(Dataset items)
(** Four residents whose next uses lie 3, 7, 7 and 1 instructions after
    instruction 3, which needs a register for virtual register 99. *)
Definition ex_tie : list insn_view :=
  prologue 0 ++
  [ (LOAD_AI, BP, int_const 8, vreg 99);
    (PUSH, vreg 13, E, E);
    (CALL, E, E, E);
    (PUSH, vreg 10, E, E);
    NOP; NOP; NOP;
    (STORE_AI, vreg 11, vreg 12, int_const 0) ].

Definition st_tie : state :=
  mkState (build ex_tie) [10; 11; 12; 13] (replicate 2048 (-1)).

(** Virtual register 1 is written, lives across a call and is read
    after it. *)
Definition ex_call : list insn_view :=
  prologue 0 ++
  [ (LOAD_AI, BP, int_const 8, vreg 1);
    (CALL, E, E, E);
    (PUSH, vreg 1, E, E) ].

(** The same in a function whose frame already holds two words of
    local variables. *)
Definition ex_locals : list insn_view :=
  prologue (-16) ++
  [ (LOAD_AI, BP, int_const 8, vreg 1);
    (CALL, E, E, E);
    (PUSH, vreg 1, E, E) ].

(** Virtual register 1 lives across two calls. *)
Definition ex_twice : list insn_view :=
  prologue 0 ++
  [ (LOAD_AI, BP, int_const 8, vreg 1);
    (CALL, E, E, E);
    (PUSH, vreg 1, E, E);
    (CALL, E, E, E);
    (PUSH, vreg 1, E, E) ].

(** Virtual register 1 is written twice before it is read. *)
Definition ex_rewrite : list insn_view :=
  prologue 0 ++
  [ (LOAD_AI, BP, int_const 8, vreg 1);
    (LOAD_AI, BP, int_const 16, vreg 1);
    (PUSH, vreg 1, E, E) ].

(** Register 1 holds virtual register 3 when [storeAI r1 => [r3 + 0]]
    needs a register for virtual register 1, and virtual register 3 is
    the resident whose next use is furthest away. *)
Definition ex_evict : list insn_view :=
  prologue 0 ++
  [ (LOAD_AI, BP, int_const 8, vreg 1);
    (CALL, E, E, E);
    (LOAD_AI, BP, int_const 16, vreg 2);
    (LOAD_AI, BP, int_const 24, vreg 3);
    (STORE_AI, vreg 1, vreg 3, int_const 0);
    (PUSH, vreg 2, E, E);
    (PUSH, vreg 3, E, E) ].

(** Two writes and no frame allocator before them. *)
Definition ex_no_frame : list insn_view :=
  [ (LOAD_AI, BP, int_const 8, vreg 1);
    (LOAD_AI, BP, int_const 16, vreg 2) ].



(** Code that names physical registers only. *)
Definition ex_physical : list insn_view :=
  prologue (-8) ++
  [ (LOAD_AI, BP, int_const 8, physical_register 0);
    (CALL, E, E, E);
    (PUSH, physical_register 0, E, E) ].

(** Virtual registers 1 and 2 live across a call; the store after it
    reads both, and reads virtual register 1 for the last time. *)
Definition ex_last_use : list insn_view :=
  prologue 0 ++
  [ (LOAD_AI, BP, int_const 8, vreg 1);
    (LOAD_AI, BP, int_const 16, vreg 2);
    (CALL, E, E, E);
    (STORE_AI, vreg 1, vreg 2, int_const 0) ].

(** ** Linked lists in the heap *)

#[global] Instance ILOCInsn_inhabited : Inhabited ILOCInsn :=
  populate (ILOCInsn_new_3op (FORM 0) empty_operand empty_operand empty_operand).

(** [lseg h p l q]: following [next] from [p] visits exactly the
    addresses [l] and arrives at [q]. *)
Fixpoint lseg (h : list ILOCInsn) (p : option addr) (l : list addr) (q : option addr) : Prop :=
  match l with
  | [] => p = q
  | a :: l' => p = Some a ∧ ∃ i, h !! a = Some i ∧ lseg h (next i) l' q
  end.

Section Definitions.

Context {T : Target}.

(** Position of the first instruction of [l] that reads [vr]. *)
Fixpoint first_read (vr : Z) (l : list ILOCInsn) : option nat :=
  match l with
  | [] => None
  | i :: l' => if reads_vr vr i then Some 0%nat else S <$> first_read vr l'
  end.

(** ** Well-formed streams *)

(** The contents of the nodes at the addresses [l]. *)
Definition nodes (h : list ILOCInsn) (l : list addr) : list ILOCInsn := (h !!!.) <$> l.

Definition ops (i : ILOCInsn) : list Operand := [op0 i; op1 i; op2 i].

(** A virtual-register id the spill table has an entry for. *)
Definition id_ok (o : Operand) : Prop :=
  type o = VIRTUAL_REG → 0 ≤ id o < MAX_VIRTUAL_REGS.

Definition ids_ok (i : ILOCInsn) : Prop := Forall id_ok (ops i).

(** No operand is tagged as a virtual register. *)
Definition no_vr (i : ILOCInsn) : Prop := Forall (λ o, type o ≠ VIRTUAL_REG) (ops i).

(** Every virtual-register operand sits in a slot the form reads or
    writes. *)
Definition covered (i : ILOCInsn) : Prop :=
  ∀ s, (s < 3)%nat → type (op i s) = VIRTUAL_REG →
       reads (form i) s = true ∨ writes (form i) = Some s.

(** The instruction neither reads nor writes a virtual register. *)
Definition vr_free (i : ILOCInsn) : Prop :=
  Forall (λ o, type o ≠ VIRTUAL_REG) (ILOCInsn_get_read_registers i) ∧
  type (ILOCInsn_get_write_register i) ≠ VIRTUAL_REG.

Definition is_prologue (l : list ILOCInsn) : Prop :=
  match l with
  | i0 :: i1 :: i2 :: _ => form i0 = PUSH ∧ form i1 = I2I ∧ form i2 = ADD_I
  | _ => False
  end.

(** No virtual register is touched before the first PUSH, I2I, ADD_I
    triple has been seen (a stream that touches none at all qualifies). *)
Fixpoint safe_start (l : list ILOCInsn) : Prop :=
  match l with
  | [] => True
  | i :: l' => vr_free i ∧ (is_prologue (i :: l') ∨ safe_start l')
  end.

Prompt: Which lines of the data include the string "written"? Copy each of them.

Task answer:
(** Virtual register 1 is written, lives across a call and is read
(** Virtual register 1 is written twice before it is read. *)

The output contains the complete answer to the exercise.